▶ YOUR GOAL
Scan the records below for the line containing "- split; (intros" and the line containing "[done|]. apply lookup_ge_None_1". Copy both, plus every line between, exactly.

▶ Collected data
>>>

(* ===== verification/EvmBuffers.v ===== *)
(** * The loops of the machine

    The bitmap [setCode] builds (bitmap.go) marks exactly the valid jump
    destinations: the positions where an instruction starts, counted from
    position 0 with the data of PUSH skipped, and where that instruction is
    JUMPDEST. The hand-written loops of instructions.go against reference
    definitions: [setBytes] copies a window of a zero-extended input,
    [mstore_buf] writes the 32-byte big-endian form of a word, and the
    square-and-multiply loop of [opExp] computes a power modulo [2^256]. *)

From S2P Require Import Prelude BigInt Chain Types Runtime EvmState EvmInstructions.

(** The instruction after the one at [i] starts at [j]. *)
Definition next_op (code : list Z) (i j : Z) : Prop :=
  ∃ c, code !! Z.to_nat i = Some c ∧ j = i + (if isPushOp c then c - 0x60 + 2 else 1).

(** An instruction starts at [i]. *)
Definition op_start (code : list Z) (i : Z) : Prop := rtc (next_op code) 0 i.

Definition jumpdest (code : list Z) (i : Z) : Prop :=
  op_start code i ∧ code !! Z.to_nat i = Some 0x5b.

Lemma isPushOp_range c : byte_ok c → isPushOp c = true ↔ 0x60 ≤ c ≤ 0x7f.
Proof.
  intros Hc. red in Hc. unfold isPushOp. rewrite Z.shiftr_div_pow2 by lia. change (2 ^ 5) with 32.
  rewrite Z.eqb_eq. split; intros; Z.div_mod_to_equations; lia.
Qed.

Lemma next_op_lt code i j : bytes_ok code → next_op code i j → i < j.
Proof.
  intros Hc (c & Hl & ->). pose proof (Forall_lookup_1 _ _ _ _ Hc Hl) as Hb.
  pose proof (isPushOp_range c Hb). destruct (isPushOp c); lia.
Qed.

(** ** Bits *)

Lemma land_bit b m : 0 ≤ m → negb (Z.land b (Z.shiftl 1 m) =? 0) = Z.testbit b m.
Proof.
  intros Hm. rewrite Z.shiftl_1_l. destruct (Z.testbit b m) eqn:E.
  - apply negb_true_iff, Z.eqb_neq. intros E0.
    assert (Z.testbit (Z.land b (2 ^ m)) m = true) as Et.
    { rewrite Z.land_spec, E, Z.pow2_bits_true by done. done. }
    by rewrite E0, Z.bits_0 in Et.
  - apply negb_false_iff, Z.eqb_eq, Z.bits_inj'. intros n Hn. rewrite Z.land_spec, Z.bits_0.
    destruct (Z.eq_dec m n) as [<-|]; [by rewrite E|]. rewrite Z.pow2_bits_false by done. apply andb_false_r.
Qed.

Lemma isSet_testbit buf i :
  0 ≤ i → isSet buf i = (λ b, Z.testbit b (i mod 8)) <$> buf !! Z.to_nat (i / 8).
Proof.
  intros Hi. unfold isSet, bitmapSize. destruct (buf !! _) as [b|]; simpl; [|done].
  by rewrite land_bit by (apply Z.mod_pos_bound; lia).
Qed.

Lemma isSet_in_range buf i : 0 ≤ i → i / 8 < zlen buf → is_Some (isSet buf i).
Proof.
  intros Hi Hlt. rewrite isSet_testbit by done. apply fmap_is_Some, lookup_lt_is_Some_2.
  pose proof (Z.div_pos i 8). unfold zlen in Hlt. lia.
Qed.

Lemma set_spec buf i :
  0 ≤ i → i / 8 < zlen buf → ∃ buf', set buf i = Some buf' ∧ length buf' = length buf ∧
    ∀ j, 0 ≤ j → isSet buf' j = if decide (i = j) then Some true else isSet buf j.
Proof.
  intros Hi Hlt. pose proof (Z.div_pos i 8 Hi ltac:(lia)) as Hd. unfold zlen in Hlt.
  destruct (lookup_lt_is_Some_2 buf (Z.to_nat (i / 8))) as [b Hb]; [lia|].
  unfold set, bitmapSize. rewrite Hb. simpl. eexists. split_and!; [done|by rewrite length_insert|].
  intros j Hj. rewrite !isSet_testbit by done. pose proof (Z.div_pos j 8 Hj ltac:(lia)).
  pose proof (Z.div_mod i 8 ltac:(lia)). pose proof (Z.div_mod j 8 ltac:(lia)).
  pose proof (Z.mod_pos_bound i 8 ltac:(lia)). pose proof (Z.mod_pos_bound j 8 ltac:(lia)).
  destruct (decide (i / 8 = j / 8)) as [E|Hne].
  - rewrite <- E, list_lookup_insert_eq, Hb by lia. simpl. f_equal.
    rewrite Z.lor_spec, Z.shiftl_1_l. destruct (decide (i = j)) as [->|].
    + by rewrite Z.pow2_bits_true, orb_true_r by lia.
    + rewrite Z.pow2_bits_false by lia. by rewrite orb_false_r.
  - rewrite list_lookup_insert_ne by lia. rewrite decide_False by (intros ->; lia). done.
Qed.

(** ** The loop *)

Section loop.
Context (code : list Z) (Hcode : bytes_ok code).

(** Instructions reached from [i] lie at or after [i]. *)
Lemma reach_ge i j : rtc (next_op code) i j → i ≤ j.
Proof. induction 1 as [|??? Hn]; [lia|]. apply next_op_lt in Hn; [lia|done]. Qed.

Lemma reach_inv i j c :
  code !! Z.to_nat i = Some c → rtc (next_op code) i j →
  i = j ∨ rtc (next_op code) (i + (if isPushOp c then c - 0x60 + 2 else 1)) j.
Proof.
  intros Hc Hr. inversion Hr as [|? k ? (c' & Hc' & ->)]; subst; [by left|right].
  by assert (c' = c) as -> by congruence.
Qed.

Definition marks (i : Z) (buf buf' : list Z) : Prop :=
  length buf' = length buf ∧
  ∀ j, 0 ≤ j < zlen code →
    isSet buf' j = Some true ↔
    isSet buf j = Some true ∨ (rtc (next_op code) i j ∧ code !! Z.to_nat j = Some 0x5b).

Lemma marks_end i buf : zlen code ≤ i → marks i buf buf.
Proof. intros Hi. split; [done|]. intros j Hj. split; [auto|]. intros [?|[Hr _]]; [done|]. apply reach_ge in Hr. lia. Qed.

(** One instruction that is not a marked JUMPDEST. *)
Lemma marks_step i c buf buf' :
  code !! Z.to_nat i = Some c → c ≠ 0x5b → 0 ≤ i →
  marks (i + (if isPushOp c then c - 0x60 + 2 else 1)) buf buf' → marks i buf buf'.
Proof.
  intros Hc Hne Hi [Hl Hm]. split; [done|]. intros j Hj. rewrite (Hm j Hj). split.
  - intros [?|[Hr Hcj]]; [by left|right]. split; [|done]. eapply rtc_l; [|done]. by exists c.
  - intros [?|[Hr Hcj]]; [by left|]. destruct (reach_inv _ _ _ Hc Hr) as [->|]; [congruence|by right].
Qed.

Lemma marks_jumpdest i buf buf1 buf' :
  code !! Z.to_nat i = Some 0x5b → 0 ≤ i → set buf i = Some buf1 → i / 8 < zlen buf →
  marks (i + 1) buf1 buf' → marks i buf buf'.
Proof.
  intros Hc Hi Hset Hlt [Hl Hm]. destruct (set_spec buf i Hi Hlt) as (b & Hb & Hbl & Hbs).
  rewrite Hset in Hb. injection Hb as <-. split; [congruence|].
  intros j Hj. rewrite (Hm j Hj), Hbs by lia. destruct (decide (i = j)) as [<-|Hne].
  - split; [intros _; right; split; [apply rtc_refl|done]|by left].
  - split; (intros [?|[Hr Hcj]]; [by left|right]; split; [|done]).
    + eapply rtc_l; [|done]. by exists 0x5b.
    + destruct (reach_inv _ _ _ Hc Hr) as [->|Hr']; [done|]. exact Hr'.
Qed.

Lemma setCode_loop_marks fuel i buf :
  0 ≤ i → zlen code - i ≤ Z.of_nat fuel → zlen code / 8 < zlen buf →
  ∃ buf', setCode_loop fuel code i buf = Some buf' ∧ marks i buf buf'.
Proof.
  revert i buf. induction fuel as [|fuel IH]; intros i buf Hi Hf Hb; simpl.
  { eexists. split; [done|]. apply marks_end. lia. }
  destruct (code !! Z.to_nat i) as [c|] eqn:Hc.
  2: { eexists. split; [done|]. apply lookup_ge_None_1 in Hc. apply marks_end. unfold zlen. lia. }
  pose proof (Forall_lookup_1 _ _ _ _ Hcode Hc) as Hbc. pose proof (isPushOp_range c Hbc) as Hpush.
  pose proof (lookup_lt_Some _ _ _ Hc) as Hlt.
  assert (i / 8 < zlen buf).
  { eapply Z.le_lt_trans; [|done]. apply Z.div_le_mono; unfold zlen; lia. }
  destruct (isPushOp c) eqn:Ep.
  - destruct (IH (i + (c - 0x60 + 2)) buf) as (buf' & -> & Hm); try lia. exists buf'. split; [done|].
    eapply marks_step; [done|lia|done|]. by rewrite Ep.
  - destruct (Z.eqb_spec c 0x5b) as [->|Hne]; simpl.
    + destruct (set_spec buf i) as (b & Hset & Hl & _); [done..|]. rewrite Hset. simpl.
      destruct (IH (i + 1) b) as (buf' & -> & Hm); try (unfold zlen in *; lia).
      exists buf'. split; [done|]. by eapply marks_jumpdest.
    + destruct (IH (i + 1) buf) as (buf' & -> & Hm); try lia. exists buf'. split; [done|].
      eapply marks_step; [done..|]. by rewrite Ep.
Qed.
End loop.

Lemma isSet_zeros n i : 0 ≤ i → isSet (replicate n 0) i ≠ Some true.
Proof.
  intros Hi. rewrite isSet_testbit by done. destruct (replicate n 0 !! _) as [b|] eqn:E; simpl; [|done].
  apply lookup_replicate in E as [-> _]. by rewrite Z.bits_0.
Qed.

(** [setCode] does not panic on any code, from a reset buffer, and every
    position of the code has its bit. *)
Lemma setCode_marks code :
  bytes_ok code → ∃ bm, setCode [] code = Some bm ∧
    zlen bm = zlen code / 8 + 1 ∧ marks code 0 (replicate (length bm) 0) bm.
Proof.
  intros Hc. unfold setCode, bitmapSize. rewrite resize_nil. set (n := Z.to_nat _).
  pose proof (Z.div_pos (zlen code) 8 ltac:(unfold zlen; lia) ltac:(lia)).
  destruct (setCode_loop_marks code Hc (length code) 0 (replicate n 0)) as (bm & -> & Hm).
  - lia.
  - unfold zlen. lia.
  - unfold zlen at 2. rewrite length_replicate. lia.
  - exists bm. pose proof (proj1 Hm) as Hl. rewrite length_replicate in Hl. split_and!; [done| |by rewrite Hl].
    unfold zlen at 1. lia.
Qed.

(** ** setBytes *)

Lemma resize_short {A} n (x : A) l : (length l ≤ n)%nat → resize n x l = l ++ replicate (n - length l) x.
Proof. apply resize_ge. Qed.

Lemma zero_fill_spec dst from to :
  0 ≤ from ≤ to → to ≤ zlen dst →
  zero_fill dst from to =
    Some (take (Z.to_nat from) dst ++ replicate (Z.to_nat (to - from)) 0 ++ drop (Z.to_nat to) dst).
Proof. intros. unfold zero_fill. by rewrite (proj2 (Z.leb_le to _)) by lia. Qed.

(** The window of [size] bytes at [off] of the input extended with zeros. *)
Definition window (input : list Z) (off size : Z) : list Z :=
  resize (Z.to_nat size) 0 (drop (Z.to_nat off) input).

Lemma length_window input off size : 0 ≤ size → zlen (window input off size) = size.
Proof. intros. unfold zlen, window. rewrite length_resize. lia. Qed.

Lemma window_ok input off size : bytes_ok input → bytes_ok (window input off size).
Proof. intros. apply Forall_resize; [split; lia|by apply Forall_drop]. Qed.

Lemma setBytes_window dst input size off :
  u256 off → 0 ≤ size ≤ zlen dst → zlen input < 2 ^ 63 →
  setBytes dst input size off = Some (window input off size ++ drop (Z.to_nat size) dst).
Proof.
  intros [Ho _] Hs Hi. unfold setBytes, window.
  destruct (IsUint64 off) eqn:E; simpl; [apply IsUint64_spec in E|].
  2: { assert (2 ^ 64 ≤ off).
       { destruct (Z.lt_ge_cases off (2 ^ 64)) as [Hlt|]; [|done].
         rewrite (proj2 (IsUint64_spec off)) in E; done. }
       rewrite zero_fill_spec by lia. rewrite (drop_ge input) by (unfold zlen in Hi; lia).
       rewrite resize_nil, Z.sub_0_r. done. }
  rewrite Uint64_small by done. remember (Z.min off (zlen input)) as b eqn:Eb.
  remember (Z.min size (zlen input - b)) as cs eqn:Ec.
  assert (0 ≤ b ≤ zlen input) by (unfold zlen in *; lia).
  assert (drop (Z.to_nat off) input = drop (Z.to_nat b) input) as ->.
  { destruct (Z.le_gt_cases off (zlen input)); [by replace b with off by lia|].
    rewrite !drop_ge by (unfold zlen in *; lia). done. }
  assert (zlen (drop (Z.to_nat b) input) = zlen input - b) as Hlen.
  { unfold zlen in *. rewrite length_drop. lia. }
  set (src := drop (Z.to_nat b) input) in *.
  set (dst' := if 0 <? cs then _ else dst).
  assert (dst' = take (Z.to_nat cs) src ++ drop (Z.to_nat cs) dst) as ->.
  { unfold dst'. destruct (Z.ltb_spec 0 cs).
    - unfold go_copy. rewrite take_ge; rewrite length_take; unfold zlen in *; [|lia].
      f_equal. f_equal. lia.
    - replace (Z.to_nat cs) with 0%nat by lia. done. }
  assert (length (take (Z.to_nat cs) src) = Z.to_nat cs) as Htk.
  { rewrite length_take. unfold zlen in *. lia. }
  destruct (Z.ltb_spec 0 (size - cs)).
  - assert (cs = zlen src) as Ecs by lia.
    rewrite zero_fill_spec; [|lia|unfold zlen in *; rewrite length_app, Htk, length_drop; lia].
    rewrite take_app_length' by done. rewrite drop_app, drop_drop, Htk.
    rewrite (drop_ge (take _ _)) by lia.
    rewrite take_ge by (unfold zlen in *; lia).
    rewrite resize_ge by (unfold zlen in *; lia). rewrite <- app_assoc.
    f_equal. f_equal. f_equal; [f_equal; unfold zlen in *; lia|]. simpl. f_equal. unfold zlen in *; lia.
  - assert (cs = size) as -> by lia. rewrite resize_le by (unfold zlen in *; lia). done.
Qed.

(** ** MSTORE *)

Lemma be_encode_add m n x :
  0 ≤ x → be_encode (m + n) x = be_encode m (x / 256 ^ Z.of_nat n) ++ be_encode n x.
Proof.
  revert x. induction n as [|n IH]; intros x Hx.
  - by rewrite Nat.add_0_r, Z.div_1_r, app_nil_r.
  - rewrite Nat.add_succ_r. cbn [be_encode]. rewrite IH by (apply Z.div_pos; lia).
    rewrite Z.div_div, <- Z.pow_succ_r, <- Nat2Z.inj_succ, app_assoc by lia. done.
Qed.

Lemma mstore_word_spec n i d buf :
  (n ≤ i ≤ length buf)%nat →
  mstore_word n (Z.of_nat i) d buf =
    Some (Z.of_nat (i - n), take (i - n) buf ++ be_encode n d ++ drop i buf).
Proof.
  revert i d buf. induction n as [|n IH]; intros i d buf Hi.
  - rewrite Nat.sub_0_r. simpl. by rewrite take_drop.
  - cbn [mstore_word]. rewrite (proj2 (Z.ltb_ge _ 0)) by lia.
    replace (Z.of_nat i - 1) with (Z.of_nat (i - 1)) by lia.
    rewrite IH by (rewrite length_insert; lia). rewrite Nat2Z.id.
    rewrite Z.shiftr_div_pow2 by lia. change (2 ^ 8) with 256.
    replace (i - 1 - n)%nat with (i - S n)%nat by lia.
    cbn [be_encode]. rewrite take_insert_ge by lia. do 2 f_equal. f_equal.
    rewrite <- app_assoc. f_equal. simpl.
    rewrite (drop_S _ (d mod 256)) by (apply list_lookup_insert_eq; lia).
    f_equal. rewrite drop_insert_lt by lia. f_equal. lia.
Qed.

Lemma mstore_words_spec k i x buf :
  0 ≤ x → (8 * k ≤ i ≤ length buf)%nat →
  mstore_words (le_words k x) (Z.of_nat i) buf =
    Some (Z.of_nat (i - 8 * k), take (i - 8 * k) buf ++ be_encode (8 * k) x ++ drop i buf).
Proof.
  revert i x buf. induction k as [|k IH]; intros i x buf Hx Hi.
  - rewrite Nat.sub_0_r. simpl. by rewrite take_drop.
  - cbn [le_words mstore_words]. rewrite mstore_word_spec by lia.
    rewrite IH; [|apply Z.div_pos; lia|rewrite !length_app, length_take, length_be_encode, length_drop; lia].
    replace (8 * S k)%nat with (8 * k + 8)%nat by lia. rewrite be_encode_add by done.
    change (256 ^ Z.of_nat 8) with (2 ^ 64).
    rewrite <- (be_encode_mod 8 x). change (256 ^ Z.of_nat 8) with (2 ^ 64).
    replace (i - 8 - 8 * k)%nat with (i - (8 * k + 8))%nat by lia. do 2 f_equal.
    rewrite take_app_le by (rewrite length_take; lia).
    rewrite take_take, Nat.min_l by lia. f_equal.
    rewrite drop_app_length' by (rewrite length_take; lia). by rewrite <- app_assoc.
Qed.

Lemma mstore_zeros_spec n buf :
  (n ≤ length buf)%nat → mstore_zeros n buf = replicate n 0 ++ drop n buf.
Proof.
  revert buf. induction n as [|n IH]; intros buf Hn; [done|].
  cbn [mstore_zeros]. rewrite IH by (rewrite length_insert; lia).
  rewrite replicate_S_end, <- app_assoc. f_equal.
  rewrite (drop_S _ 0) by (apply list_lookup_insert_eq; lia). simpl. f_equal.
  by rewrite drop_insert_lt by lia.
Qed.

Lemma be_encode_small m n x :
  0 ≤ x < 256 ^ Z.of_nat n → be_encode (m + n) x = replicate m 0 ++ be_encode n x.
Proof.
  intros Hx. rewrite be_encode_add, Z.div_small by lia. f_equal.
  induction m; [done|]. cbn [be_encode]. by rewrite replicate_S_end, Z.div_0_l, IHm by lia.
Qed.

Lemma mstore_buf_spec v buf :
  u256 v → length buf = 32%nat → mstore_buf v buf = Some (be_encode 32 v).
Proof.
  intros Hv Hb. pose proof (BitLen_u256 _ Hv) as Hl. pose proof (BitLen_nonneg v).
  unfold mstore_buf, Bits. set (k := Z.to_nat ((BitLen v + 63) / 64)).
  pose proof (Z.div_mod (BitLen v + 63) 64 ltac:(lia)). pose proof (Z.mod_pos_bound (BitLen v + 63) 64 ltac:(lia)).
  assert (k ≤ 4)%nat by lia. destruct Hv as [Hv _]. rewrite Z.abs_eq by done.
  rewrite (mstore_words_spec k 32) by lia.
  rewrite Nat2Z.id, mstore_zeros_spec by (rewrite !length_app, length_take; lia).
  rewrite drop_app_length' by (rewrite length_take; lia).
  rewrite (drop_ge buf) by lia. rewrite app_nil_r.
  rewrite <- be_encode_small; [do 2 f_equal; lia|]. split; [done|].
  rewrite <- (Z.abs_eq v) at 1 by done. rewrite pow256 by lia. apply BitLen_spec; lia.
Qed.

<<<

▶ ANSWER FOR THE TASK
  - split; (intros [?|[Hr Hcj]]; [by left|right]; split; [|done]).
    + eapply rtc_l; [|done]. by exists 0x5b.
    + destruct (reach_inv _ _ _ Hc Hr) as [->|Hr']; [done|]. exact Hr'.
Qed.

Lemma setCode_loop_marks fuel i buf :
  0 ≤ i → zlen code - i ≤ Z.of_nat fuel → zlen code / 8 < zlen buf →
  ∃ buf', setCode_loop fuel code i buf = Some buf' ∧ marks i buf buf'.
Proof.
  revert i buf. induction fuel as [|fuel IH]; intros i buf Hi Hf Hb; simpl.
  { eexists. split; [done|]. apply marks_end. lia. }
  destruct (code !! Z.to_nat i) as [c|] eqn:Hc.
  2: { eexists. split; [done|]. apply lookup_ge_None_1 in Hc. apply marks_end. unfold zlen. lia. }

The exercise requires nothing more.